Why the problem arises
Most project managers and programme directors are highly competent professionals who accept the need for accountability and their professional duty to keep their executive leadership, stakeholders and project sponsors, fully informed. Almost all will undertake regular progress reporting of one sort or another.
However, this reporting is sometimes flawed. Paradoxically, although well intentioned, it may serve only to confuse executive leadership’s perceptions of the true status of the project.
There are a number of reasons this can happen. Some of the more common include:
- project reporting is at too low a level of granularity or specificity, meaning that people outside the project cannot possibly understand it;
- too much volume is provided. This intimidates readers who may not have the time or inclination to read through say 10 pages to try to find out what is going on;
- critical path tasks and milestones become submerged by minor detail and leadership can’t identify what’s important;
- an excessive focus on budget and figures. These are critically important but some people are less numerate than others. Particularly at executive level, some may find it difficult to publicly acknowledge that they can’t understand what the spreadsheet is supposedly telling them;
- reporting is focused on the position-to-date reporting and does not include forecast to completion dates, milestones and financial projections.
Many project managers will say that project reporting is their biggest single headache. To be fair, the challenges associated with keeping executives informed can be formidable. Of course, project managers command premium salaries to deal with these challenges, not complain about them. One technique that is often successful, is a combination of “traffic light” and milestone reporting.

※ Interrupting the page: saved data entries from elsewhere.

(* ===== verification/BTree.v ===== *)
(** * B+ tree index (storage/common/bplus_tree.h, .cpp): BplusTreeHandler

    The functions of BplusTreeHandler over the buffer pool.  [BT] is the pool with the
    fields of the handler.  An early return leaves the pages pinned that were pinned, as in
    the source.  The loops along the tree and the mutual recursion between a function
    and its caller one level up take a fuel argument, which bounds the number of pages
    visited.  [malloc] does not fail here. *)
From S2P Require Import Prelude ReturnCode Effects Bitmap Memory Replacer OsFile BufferPool.
From S2P Require Import RecordPage KeyCompare BTreeNode.
From Stdlib Require Import String.

Section BplusTree.
Context {R W : Type} `{Replacer R} `{OS W} `{HashOrder}.

Record BT := {
  bt_pool : Pool R W;
  bt_open : bool;               (* disk_buffer_pool_ != nullptr *)
  bt_file_id : Z;
  header_dirty_ : bool;
  file_header_ : IndexFileHeader
}.

Definition set_bt_pool p (s : BT) : BT :=
  {| bt_pool := p; bt_open := bt_open s; bt_file_id := bt_file_id s;
     header_dirty_ := header_dirty_ s; file_header_ := file_header_ s |}.

Definition lift {A} (m : M (Pool R W) A) : M BT A := fun s =>
  let '(r, p) := m (bt_pool s) in (r, set_bt_pool p s).

Definition header : M BT IndexFileHeader := gets file_header_.

(** [file_header_.root_page = page; header_dirty_ = true;]. *)
Definition set_root (page : Z) : M BT unit :=
  modify (fun s =>
    let h := file_header_ s in
    {| bt_pool := bt_pool s; bt_open := bt_open s; bt_file_id := bt_file_id s; header_dirty_ := true;
       file_header_ := {| attr_length := attr_length h; key_length := key_length h;
                          attr_type := attr_type h; root_page := page; node_num := node_num h;
                          order := order h |} |}).

(** ** Pages: a pinned page is its handle and its frame *)

(** [file_id_], for a call through [disk_buffer_pool_]: a null pointer when the index is not open. *)
Definition pool_file : M BT Z :=
  let! opened := gets bt_open in
  undefined_if (negb opened) ;;
  gets bt_file_id.

(** [get_this_page] followed by [get_data]. *)
Definition get_node (page : Z) : M BT (BPPageHandle * Z) :=
  let! id := pool_file in
  let! hd := lift (get_this_page id page) in
  let! f := lift (get_data hd) in
  ret (hd, f).

(** [allocate_page], [get_data] and [get_page_num]. *)
Definition new_node : M BT (BPPageHandle * Z * Z) :=
  let! id := pool_file in
  let! hd := lift (allocate_page id) in
  let! f := lift (get_data hd) in
  let! pn := lift (get_page_num hd) in
  ret (hd, f, pn).

Definition node (f : Z) : M BT (list Z) := gets (fun s => data_of f (bt_pool s)).
Definition write (f : Z) (d : list Z) : M BT unit :=
  modify (fun s => set_bt_pool (upd_data f (fun _ => d) (bt_pool s)) s).

Definition bt_mark_dirty (hd : BPPageHandle) : M BT unit := lift (mark_dirty hd).
Definition bt_unpin (hd : BPPageHandle) : M BT unit := let! _ := lift (unpin_page hd) in ret tt.
Definition bt_dispose (page : Z) : M BT unit :=
  let! id := pool_file in lift (dispose_page id page).

(** [mark_dirty] and [unpin_page]. *)
Definition release_dirty (hd : BPPageHandle) : M BT unit := bt_mark_dirty hd ;; bt_unpin hd.

(** Fetches a page, changes it and releases it: the updates of a [parent] field. *)
Definition update_page (page : Z) (g : list Z -> list Z) : M BT unit :=
  let! (hd, f) := get_node page in
  let! d := node f in
  write f (g d) ;;
  release_dirty hd.

(** ** Opening and closing *)

Definition sync : M BT unit := let! id := pool_file in lift (flush_all_pages id).

Definition create (file_name : string) (type len : Z) : M BT unit :=
  lift (create_file file_name) ;;
  let! file_id := lift (open_file file_name) in
  let! hd := lift (allocate_page file_id) in
  let! f := lift (get_data hd) in
  let! pn := lift (get_page_num hd) in
  undefined_if ((len + 2 * sizeof_RID) mod 2 ^ 64 =? 0) ;;
  let h := new_header type len pn in
  let! d := node f in
  write f (set_parent (-1) (set_key_num 0 (set_is_leaf 1 (write_header h d)))) ;;
  lift (mark_dirty hd) ;;
  let! _ := lift (unpin_page hd) in
  modify (fun s => {| bt_pool := bt_pool s; bt_open := true; bt_file_id := file_id;
                      header_dirty_ := false;
                      file_header_ := read_header (data_of f (bt_pool s)) |}).

Definition open (file_name : string) : M BT unit :=
  let! opened := gets bt_open in
  fail_if opened RECORD_OPENNED ;;
  let! file_id := lift (open_file file_name) in
  let! hd := lift (get_this_page file_id 1) in
  let! f := lift (get_data hd) in
  modify (fun s => {| bt_pool := bt_pool s; bt_open := true; bt_file_id := file_id;
                      header_dirty_ := false;
                      file_header_ := read_header (data_of f (bt_pool s)) |}) ;;
  bt_unpin hd.

(** The return codes of [sync] and [close_file] are not looked at. *)
Definition close : M BT unit :=
  let! _ := rc_of sync in
  let! id := pool_file in
  let! _ := rc_of (lift (close_file id)) in
  modify (fun s => {| bt_pool := bt_pool s; bt_open := false; bt_file_id := -1;
                      header_dirty_ := header_dirty_ s; file_header_ := file_header_ s |}).

(** ** Search *)

(** The loop of [find_leaf] from a pinned node on. *)
Fixpoint descend (fuel : nat) (pkey : list Z) (x : BPPageHandle * Z) : M BT Z :=
  let '(hd, f) := x in
  let! h := header in
  let! d := node f in
  if is_leaf d =? 0 then
    match fuel with
    | O => no_fuel
    | S fuel' =>
        let i := upper_slot h pkey d in
        bt_unpin hd ;;
        let! y := get_node (child h d i) in
        descend fuel' pkey y
    end
  else
    let! leaf_page := lift (get_page_num hd) in
    bt_unpin hd ;;
    ret leaf_page.

Definition find_leaf (fuel : nat) (pkey : list Z) : M BT Z :=
  let! h := header in
  let! x := get_node (root_page h) in
  descend fuel pkey x.

(** ** Insertion *)

(** A key that is already there: the page stays pinned. *)
Definition insert_into_leaf (leaf_page : Z) (pkey : list Z) (rid : RID) : M BT unit :=
  let! h := header in
  let! (hd, f) := get_node leaf_page in
  let! d := node f in
  let pos := lower_slot h pkey d in
  fail_if ((pos <? key_num d) && (cmp h pkey (key_at h d pos) =? 0)) RECORD_DUPLICATE_KEY ;;
  write f (leaf_insert h pos pkey rid d) ;;
  release_dirty hd.

Definition insert_intern_node (parent_page left_page right_page : Z) (pkey : list Z) : M BT unit :=
  let! h := header in
  update_page parent_page (inner_insert h left_page right_page pkey).

Definition insert_into_new_root (left_page : Z) (pkey : list Z) (right_page : Z) : M BT unit :=
  let! h := header in
  let! (hd, f, root) := new_node in
  let! d := node f in
  write f (new_root h left_page right_page pkey d) ;;
  release_dirty hd ;;
  update_page left_page (set_parent root) ;;
  update_page right_page (set_parent root) ;;
  set_root root.

(** The loop over the children that moved: [i] to [last], read from the node in frame [f]. *)
Fixpoint adopt (n : nat) (i : Z) (f page : Z) : M BT unit :=
  match n with
  | O => ret tt
  | S n' =>
      let! h := header in
      let! d := node f in
      update_page (child h d i) (set_parent page) ;;
      adopt n' (i + 1) f page
  end.

(** [insert_intern_node_after_split]; [up] is [insert_into_parent]. *)
Definition insert_intern_node_after_split (up : Z -> Z -> list Z -> Z -> M BT unit)
    (inter_page left_page right_page : Z) (pkey : list Z) : M BT unit :=
  let! h := header in
  let! (hd1, f1) := get_node inter_page in
  let! (hd2, f2, new_page) := new_node in
  let! inter := node f1 in
  let! new := node f2 in
  let parent_page := parent inter in
  let '(inter', new', new_key) := inner_split h left_page right_page pkey inter new in
  write f1 inter' ;;
  write f2 new' ;;
  adopt (Z.to_nat (key_num new' + 1)) 0 f2 new_page ;;
  release_dirty hd1 ;;
  release_dirty hd2 ;;
  up parent_page inter_page new_key new_page.

Fixpoint insert_into_parent (fuel : nat) (parent_page left_page : Z) (pkey : list Z) (right_page : Z)
    : M BT unit :=
  if parent_page =? -1 then insert_into_new_root left_page pkey right_page
  else
    match fuel with
    | O => no_fuel
    | S fuel' =>
        let! h := header in
        let! (hd, f) := get_node parent_page in
        let! d := node f in
        let full := negb (key_num d <? order h - 1) in
        bt_unpin hd ;;
        if full then
          insert_intern_node_after_split (insert_into_parent fuel') parent_page left_page right_page pkey
        else insert_intern_node parent_page left_page right_page pkey
    end.

Definition insert_into_leaf_after_split (fuel : nat) (leaf_page : Z) (pkey : list Z) (rid : RID)
    : M BT unit :=
  let! h := header in
  let! (hd1, f1) := get_node leaf_page in
  let! (hd2, f2, new_page) := new_node in
  let! leaf := node f1 in
  let! new := node f2 in
  let parent_page := parent leaf in
  let '(leaf', new') := leaf_split h pkey rid new_page leaf new in
  write f1 leaf' ;;
  write f2 new' ;;
  let new_key := key_at h new' 0 in
  release_dirty hd1 ;;
  release_dirty hd2 ;;
  insert_into_parent fuel parent_page leaf_page new_key new_page.

(** The return code of the split is dropped. *)
Definition insert_entry (fuel : nat) (pkey : list Z) (rid : RID) : M BT unit :=
  let! opened := gets bt_open in
  fail_if (negb opened) RECORD_CLOSED ;;
  let! h := header in
  let key := make_key h pkey rid in
  let! leaf_page := find_leaf fuel key in
  let! (hd, f) := get_node leaf_page in
  let! d := node f in
  let full := negb (key_num d <? order h - 1) in
  bt_unpin hd ;;
  if full then
    let! _ := rc_of (insert_into_leaf_after_split fuel leaf_page key rid) in ret tt
  else insert_into_leaf leaf_page key rid.

(** The page stays pinned on every return. *)
Definition get_entry (fuel : nat) (pkey : list Z) (rid : RID) : M BT RID :=
  let! h := header in
  let key := make_key h pkey rid in
  let! leaf_page := find_leaf fuel key in
  let! (hd, f) := get_node leaf_page in
  let! d := node f in
  let i := equal_slot h key d in
  if i <? key_num d then ret (rid_of h d i) else fail RECORD_INVALID_KEY.

(** ** Deletion *)

Definition delete_entry_from_node (node_page : Z) (pkey : list Z) : M BT unit :=
  let! h := header in
  let! (hd, f) := get_node node_page in
  let! d := node f in
  let i := equal_slot h pkey d in
  fail_if (key_num d <=? i) RECORD_INVALID_KEY ;;
  write f (remove_entry h i d) ;;
  release_dirty hd.

(** [coalesce_node]; [up] is [delete_entry_internal]. *)
Definition coalesce_node (up : Z -> list Z -> M BT unit) (left_page right_page : Z) : M BT unit :=
  let! h := header in
  let! (hl, fl) := get_node left_page in
  let! (hr, fr) := get_node right_page in
  let! ln := node fl in
  let parent_page := parent ln in
  let! (hp, fp) := get_node parent_page in
  let! rn := node fr in
  let! par := node fp in
  let k := separator_slot h left_page par in
  let sep := key_at h par k in
  let ln' := coalesce h sep rn ln in
  write fl ln' ;;
  (if is_leaf ln =? 0 then
     adopt (Z.to_nat (key_num ln' - key_num ln)) (key_num ln + 1) fl left_page
   else ret tt) ;;
  let! par := node fp in
  let tmp_key := key_at h par k in
  release_dirty hl ;;
  bt_unpin hr ;;
  bt_dispose right_page ;;
  bt_unpin hp ;;
  up parent_page tmp_key.

Definition redistribute_nodes (left_page right_page : Z) : M BT unit :=
  let! h := header in
  let! (hl, fl) := get_node left_page in
  let! (hr, fr) := get_node right_page in
  let! ln := node fl in
  let! (hp, fp) := get_node (parent ln) in
  let! rn := node fr in
  let! par := node fp in
  let k := separator_slot h left_page par in
  let '(ln', rn', par') := redistribute h k ln rn par in
  write fl ln' ;;
  write fr rn' ;;
  write fp par' ;;
  (if is_leaf ln =? 0 then
     if key_num ln <? min_key_inner h then update_page (child h ln' (key_num ln')) (set_parent left_page)
     else update_page (child h rn' 0) (set_parent right_page)
   else ret tt) ;;
  release_dirty hl ;;
  release_dirty hr ;;
  release_dirty hp.

(** The root has lost an entry: a root without keys gives way to its only child. *)
Definition shrink_root (hd : BPPageHandle) (f page : Z) : M BT unit :=
  let! h := header in
  let! d := node f in
  if (key_num d =? 0) && (is_leaf d =? 0) then
    update_page (child h d 0) (set_parent (-1)) ;;
    let! d := node f in
    set_root (child h d 0) ;;
    bt_unpin hd ;;
    bt_dispose page
  else bt_unpin hd.

(** The end of [delete_entry_internal] for a node with too few keys: [page] is the node, [hd] its
    handle, [d] its bytes. *)
Definition rebalance (up : Z -> list Z -> M BT unit) (hd : BPPageHandle) (d : list Z) (page : Z) : M BT unit :=
  let! h := header in
  let min := min_key h d in
  let! (hp, fp) := get_node (parent d) in
  let! par := node fp in
  let i := child_slot h page par in
  let sibling := if i =? 0 then child h par (i + 1) else child h par (i - 1) in
  let! (hs, fs) := get_node sibling in
  let! sib := node fs in
  let enough := min <? key_num sib in
  bt_unpin hd ;;
  bt_unpin hp ;;
  bt_unpin hs ;;
  let '(left_page, right_page) := if i =? 0 then (page, sibling) else (sibling, page) in
  if enough then redistribute_nodes left_page right_page
  else coalesce_node up left_page right_page.

Fixpoint delete_entry_internal (fuel : nat) (page : Z) (pkey : list Z) : M BT unit :=
  match fuel with
  | O => no_fuel
  | S fuel' =>
      delete_entry_from_node page pkey ;;
      let! h := header in
      let! (hd, f) := get_node page in
      let! d := node f in
      if parent d =? -1 then shrink_root hd f page
      else if min_key h d <=? key_num d then bt_unpin hd
      else rebalance (delete_entry_internal fuel') hd d page
  end.

Definition delete_entry (fuel : nat) (data : list Z) (rid : RID) : M BT unit :=
  let! h := header in
  let pkey := make_key h data rid in
  let! leaf_page := find_leaf fuel pkey in
  delete_entry_internal fuel leaf_page pkey.

End BplusTree.
Arguments BT R W : clear implicits.
(* ===== verification/BTreeInsertLemmas.v ===== *)
(** * The insertion loops on nodes

    What the loops of BTreeNode.v that insert and split do to the arrays of a node. *)
From S2P Require Import Prelude Bitmap Memory OsFile RecordPage KeyCompare BTreeNode.
From S2P Require Import BTreeNodeLaws.

(** Splits on the comparisons in the goal. *)
Ltac slot_cases :=
  unfold fupd; simpl;
  repeat match goal with
  | |- context [?a =? ?b] => destruct (Z.eqb_spec a b); simpl
  | |- context [?a <? ?b] => destruct (Z.ltb_spec a b); simpl
  | |- context [?a <=? ?b] => destruct (Z.leb_spec a b); simpl
  end; try lia; try done; try (f_equal; lia).

Section insert.
Context (h : IndexFileHeader) (Hh : header_ok h).
Implicit Types (d : list Z) (n leaf par i pos : Z) (K : Z -> list Z) (R : Z -> RID).

Definition keys_of d : list (list Z) := tabulate (key_num d) (key_at h d).
Definition rids_of d : list RID := tabulate (key_num d) (rid_of h d).
Definition children_of d : list RID := tabulate (key_num d + 1) (rid_of h d).

Record node_ok d : Prop := {
  no_len : alen d = BP_PAGE_DATA_SIZE;
  no_num : 0 <= key_num d <= order h - 1 }.

Lemma rep_keys d n leaf par K R : rep h d n leaf par K R -> n <= order h -> keys_of d = tabulate n K.
Proof.
  intros Hr Hn. unfold keys_of. rewrite (rep_num _ _ _ _ _ _ _ Hr). apply tabulate_ext. intros i Hi. apply Hr. lia.
Qed.

Lemma rep_rids d n leaf par K R : rep h d n leaf par K R -> n <= order h -> rids_of d = tabulate n R.
Proof.
  intros Hr Hn. unfold rids_of. rewrite (rep_num _ _ _ _ _ _ _ Hr). apply tabulate_ext. intros i Hi. apply Hr. lia.
Qed.

Lemma rep_children d n leaf par K R : rep h d n leaf par K R -> n < order h -> children_of d = tabulate (n + 1) R.
Proof.
  intros Hr Hn. unfold children_of. rewrite (rep_num _ _ _ _ _ _ _ Hr). apply tabulate_ext. intros i Hi. apply Hr. lia.
Qed.

Lemma rep_next d n leaf par K R : rep h d n leaf par K R -> next_leaf h d = page_num (R (order h - 1)).
Proof.
  intros Hr. unfold next_leaf, child. destruct Hh. by rewrite (rep_rid _ _ _ _ _ _ _ Hr) by lia.
Qed.

Lemma rep_node_ok d n leaf par K R : rep h d n leaf par K R -> 0 <= n <= order h - 1 -> node_ok d.
Proof. intros Hr Hn. constructor; [apply Hr|]. by rewrite (rep_num _ _ _ _ _ _ _ Hr). Qed.

(** ** A leaf with room *)

(** One step of the loops: key and RID of slot [i] are overwritten. *)
Lemma rep_set_entry d n leaf par K R i k r :
  rep h d n leaf par K R -> 0 <= i < order h -> alen k = key_length h -> rid_ok r ->
  rep h (set_rid h i r (set_key h i k d)) n leaf par (fupd i k K) (fupd i r R).
Proof. intros. apply rep_set_rid; try done. by apply rep_set_key. Qed.

Lemma shift_right_rep d n leaf par K R pos :
  rep h d n leaf par K R -> 0 <= pos <= n -> n < order h ->
  rep h (shift_right h pos d) n leaf par
    (fun j => if (pos <? j) && (j <=? n) then K (j - 1) else K j)
    (fun j => if (pos <? j) && (j <=? n) then R (j - 1) else R j).
Proof.
  intros Hr Hpos Hn. unfold shift_right. rewrite (rep_num _ _ _ _ _ _ _ Hr).
  set (f := fun i d => set_rid h i (rid_of h d (i - 1)) (set_key h i (key_at h d (i - 1)) d)).
  pose proof (for_down_inv (fun i d => rep h d n leaf par
    (fun j => if (i <? j) && (j <=? n) then K (j - 1) else K j)
    (fun j => if (i <? j) && (j <=? n) then R (j - 1) else R j)) (Z.to_nat (n - pos)) n f d) as Hinv.
  rewrite Z2Nat.id in Hinv by lia. replace (n - (n - pos)) with pos in Hinv by lia. apply Hinv.
  - eapply rep_ext; [exact Hr| |]; intros j Hj; slot_cases.
  - intros i a Hi Ha. unfold f.
    assert (Hk : key_at h a (i - 1) = K (i - 1)).
    { rewrite (rep_key _ _ _ _ _ _ _ Ha) by lia. slot_cases. }
    assert (Hrd : rid_of h a (i - 1) = R (i - 1)).
    { rewrite (rep_rid _ _ _ _ _ _ _ Ha) by lia. slot_cases. }
    eapply rep_ext.
    + apply rep_set_entry; [exact Ha|lia| |].
      * rewrite Hk. eapply rep_key_len; [done|exact Hr|lia].
      * rewrite Hrd. eapply rep_rid_ok; [exact Hr|lia].
    + intros j Hj. rewrite Hk. slot_cases.
    + intros j Hj. rewrite Hrd. slot_cases.
Qed.

Lemma leaf_insert_rep d n leaf par K R pos k r :
  rep h d n leaf par K R -> 0 <= pos <= n -> n < order h - 1 -> alen k = key_length h -> rid_ok r ->
  rep h (leaf_insert h pos k r d) (n + 1) leaf par
    (fun j => if j <? pos then K j else if j =? pos then k else if j <=? n then K (j - 1) else K j)
    (fun j => if j <? pos then R j else if j =? pos then r else if j <=? n then R (j - 1) else R j).
Proof.
  intros Hr Hpos Hn Hk Hrid. unfold leaf_insert.
  pose proof (shift_right_rep d n leaf par K R pos Hr Hpos ltac:(lia)) as Hs.
  pose proof (rep_set_entry _ _ _ _ _ _ pos k r Hs ltac:(lia) Hk Hrid) as He.
  pose proof (order_bound h Hh). rewrite (rep_num _ _ _ _ _ _ _ He).
  eapply rep_ext; [eapply rep_set_key_num; [exact Hh|exact He|apply small_int32; lia]| |]; intros j Hj; slot_cases.
Qed.

(** ** The temporary arrays *)

(** The arrays of a split, in terms of the arrays of the node. *)
Definition merged {A} pos (x : A) (f : Z -> A) : Z -> A :=
  fun j => if j <? pos then f j else if j =? pos then x else f (j - 1).

(** The loop that copies [n] elements and leaves out position [pos] of the target. *)
Lemma spread_loop {A} `{!Inhabited A} (f : Z -> A) (n pos size : Z) (init : list A) :
  0 <= pos <= n -> n < size -> alen init = size ->
  let '(j, t) := for_range 0 n
    (fun i '(j, t) => let j := if j =? pos then j + 1 else j in (j + 1, aset t j (f i))) (0, init) in
  alen t = size /\ forall q, 0 <= q <= n -> q <> pos -> aget t q = if q <? pos then f q else f (q - 1).
Proof.
  intros Hpos Hsize Hinit.
  pose proof (for_range_inv (fun i (x : Z * list A) =>
    x.1 = (if i <=? pos then i else i + 1) /\ alen x.2 = size /\
    forall q, 0 <= q < x.1 -> q <> pos -> aget x.2 q = if q <? pos then f q else f (q - 1))
    0 n (fun i '(j, t) => let j := if j =? pos then j + 1 else j in (j + 1, aset t j (f i))) (0, init)) as Hinv.
  destruct (for_range 0 n _ (0, init)) as [j t]. destruct Hinv as (Hj & Ht & Hq); simpl in *.
  - lia.
  - split_and!; [by destruct (Z.leb_spec 0 pos); lia|done|lia].
  - intros i [j' t'] Hi (Hj & Ht & Hq); simpl in *. subst j'.
    set (j2 := if (if i <=? pos then i else i + 1) =? pos then _ else _).
    assert (Hj2 : j2 = if i <? pos then i else i + 1) by (unfold j2; slot_cases).
    split_and!; [rewrite Hj2; slot_cases|by rewrite alen_aset|].
    intros q Hq1 Hq2. rewrite aget_aset by (rewrite Hj2, Ht; slot_cases).
    destruct (Z.eqb_spec j2 q) as [<-|].
    + rewrite Hj2. slot_cases.
    + apply Hq; [|done]. rewrite Hj2 in *. revert Hq1 n0. slot_cases.
  - split; [done|]. intros q Hq1 Hq2. apply Hq; [|done]. rewrite Hj. slot_cases.
Qed.

Lemma leaf_temp_spec d n leaf par K R pos k r :
  rep h d n leaf par K R -> n = order h - 1 -> 0 <= pos <= n ->
  let t := leaf_temp h pos k r d in
  forall q, 0 <= q < order h -> aget t.1 q = merged pos k K q /\ aget t.2 q = merged pos r R q.
Proof.
  intros Hr Hn Hpos. destruct Hh as [Ha Hk Ho Hf]. unfold leaf_temp. rewrite (rep_num _ _ _ _ _ _ _ Hr).
  set (tk0 := replicate (Z.to_nat (order h)) []). set (tp0 := replicate (Z.to_nat (order h + 1)) inhabitant).
  assert (Htk : alen tk0 = order h) by (unfold alen, tk0; rewrite length_replicate; lia).
  assert (Htp : alen tp0 = order h + 1) by (unfold alen, tp0; rewrite length_replicate; lia).
  assert (Hpair : forall (m : nat) i j (tk : list (list Z)) (tp : list RID),
    for_up m i (fun i '(j, tk, tp) => let j := if j =? pos then j + 1 else j in
        (j + 1, aset tk j (key_at h d i), aset tp j (rid_of h d i))) (j, tk, tp) =
    let x := for_up m i (fun i '(j, t) => let j := if j =? pos then j + 1 else j in (j + 1, aset t j (key_at h d i))) (j, tk) in
    let y := for_up m i (fun i '(j, t) => let j := if j =? pos then j + 1 else j in (j + 1, aset t j (rid_of h d i))) (j, tp) in
    (x.1, x.2, y.2)).
  { induction m as [|m IH]; intros i j tk tp; simpl; [done|]. by rewrite IH. }
  unfold for_range. rewrite Hpair. cbv zeta.
  pose proof (spread_loop (key_at h d) n pos (order h) tk0 Hpos ltac:(lia) Htk) as Hsk.
  pose proof (spread_loop (rid_of h d) n pos (order h + 1) tp0 Hpos ltac:(lia) Htp) as Hsp.
  unfold for_range in Hsk, Hsp.
  destruct (for_up _ _ _ (0, tk0)) as [j1 tk]. destruct (for_up _ _ _ (0, tp0)) as [j2 tp]. simpl.
  destruct Hsk as [Hlk Hsk], Hsp as [Hlp Hsp]. intros q Hq. unfold merged. split.
  - rewrite aget_aset by lia. destruct (Z.eqb_spec pos q) as [<-|].
    + slot_cases.
    + rewrite Hsk by lia. destruct (Z.ltb_spec q pos); [by apply Hr; lia|].
      destruct (Z.eqb_spec q pos); [lia|]. apply Hr. lia.
  - rewrite aget_aset by lia. destruct (Z.eqb_spec pos q) as [<-|].
    + slot_cases.
    + rewrite Hsp by lia. destruct (Z.ltb_spec q pos); [by apply Hr; lia|].
      destruct (Z.eqb_spec q pos); [lia|]. apply Hr. lia.
Qed.

Lemma copy_entries_rep d n leaf par K R from m t K' R' :
  rep h d n leaf par K R -> 0 <= m <= order h ->
  (forall j, 0 <= j < m -> aget t.1 (from + j) = K' j /\ aget t.2 (from + j) = R' j) ->
  (forall j, 0 <= j < m -> alen (K' j) = key_length h /\ rid_ok (R' j)) ->
  rep h (copy_entries h from m t d) n leaf par
    (fun j => if j <? m then K' j else K j) (fun j => if j <? m then R' j else R j).
Proof.
  intros Hr Hm Ht Hok. unfold copy_entries.
  set (f := fun j d => set_rid h j (aget t.2 (from + j)) (set_key h j (aget t.1 (from + j)) d)).
  apply (for_range_inv (fun i d => rep h d n leaf par
    (fun j => if j <? i then K' j else K j) (fun j => if j <? i then R' j else R j))); [lia| |].
  - eapply rep_ext; [exact Hr| |]; intros j Hj; slot_cases.
  - intros i a Hi Ha. unfold f. destruct (Ht i Hi) as [-> ->]. destruct (Hok i Hi) as [Hk Hrd].
    eapply rep_ext; [apply rep_set_entry; [exact Ha|lia|exact Hk|exact Hrd]| |];
      intros j Hj; slot_cases; subst; done || lia.
Qed.

End insert.

(** ** Concrete nodes: keys of 1329 characters, so that nodes have at most 3 entries *)

Definition demo_header : IndexFileHeader := new_header 1 1329 1.
Definition demo_node (leaf n : Z) : list Z :=
  set_is_leaf leaf (set_key_num n (replicate (Z.to_nat BP_PAGE_DATA_SIZE) 0)).
Definition demo_key (c : Z) : list Z := replicate (Z.to_nat (key_length demo_header)) c.
Definition demo_rid (page slot : Z) : RID := {| page_num := page; slot_num := slot |}.

Lemma demo_header_ok : header_ok demo_header.
Proof. apply new_header_spec. lia. Qed.

Lemma demo_node_ok leaf n :
  is_int32 leaf -> 0 <= n <= 2 ->
  node_ok demo_header (demo_node leaf n) /\ key_num (demo_node leaf n) = n /\ is_leaf (demo_node leaf n) = leaf.
Proof.
  intros Hl Hn. pose proof demo_header_ok as Hh.
  assert (H0 : alen (replicate (Z.to_nat BP_PAGE_DATA_SIZE) 0) = BP_PAGE_DATA_SIZE)
    by (unfold alen; rewrite length_replicate; done).
  pose proof (rep_set_key_num demo_header Hh _ _ _ _ _ _ n (rep_self demo_header _ H0) ltac:(unfold is_int32; lia)) as H1.
  pose proof (rep_set_is_leaf demo_header Hh _ _ _ _ _ _ leaf H1 Hl) as H2.
  split_and!; [|apply H2|apply H2]. eapply rep_node_ok; [exact H2|]. change (order demo_header) with 3. lia.
Qed.

Lemma alen_demo_key c : alen (demo_key c) = key_length demo_header.
Proof. unfold alen, demo_key. by rewrite length_replicate. Qed.

Lemma demo_page_len leaf n : is_int32 leaf -> 0 <= n <= 2 -> alen (demo_node leaf n) = BP_PAGE_DATA_SIZE.
Proof. intros Hl Hn. by destruct (demo_node_ok leaf n Hl Hn) as [[Hd _] _]. Qed.

Lemma demo_int32 n : 0 <= n <= 100 -> is_int32 n.
Proof. unfold is_int32. lia. Qed.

Traffic light and milestone reporting
There are some general principles here:
- aim for absolute brevity on standard executive reporting. Don’t include lots of detail but have it available instantly to hand should a given individual ask for it;
- agree at the outset with executive leadership, what are the key critical path milestones over time that the organisation must focus on in order to assess the project’s progress and forecast outcomes. These will usually be business-based and it’s best to avoid making things like IT detail into milestones (unless it is an exclusively IT project for IT leadership);
- keep the number of milestones relatively small. Setting dozens makes it difficult to read at-a-glance.
- Each month, show an indicator of “RED”, “AMBER” or “GREEN” alongside each milestone. If it’s other than GREEN, state why and what you are doing to get it back to GREEN;
- Keep executive financial reporting very simple. Focus only on key elements such as summary “Authorised Budget”, “Spend to Date”, “Variance to date”, “Forecast to Completion” and “Forecast Variance at Completion”. Again, show RED, AMBER, GREEN against “Variance to date”, “Forecast to Completion” and “Forecast variance at Completion”. Highlight the actions you’re taking to get spending back on budget if anything is RED;
- Avoid giving low-level financial breakdowns such as splits between capital and revenue expenditure. That won’t interest many executive leaders, though be prepared to meet the sponsor and CFO separately to present more financial detail.
Within this article, we have only scratched the surface of a very complex subject. Each company’s position will be different and various approaches may be required.
As a general objective, try to keep wider-distribution progress reporting to a maximum of 2-4 sheets of presentation-style summary detail. Keep your executives focused on what’s important and on what you need from them to help you succeed.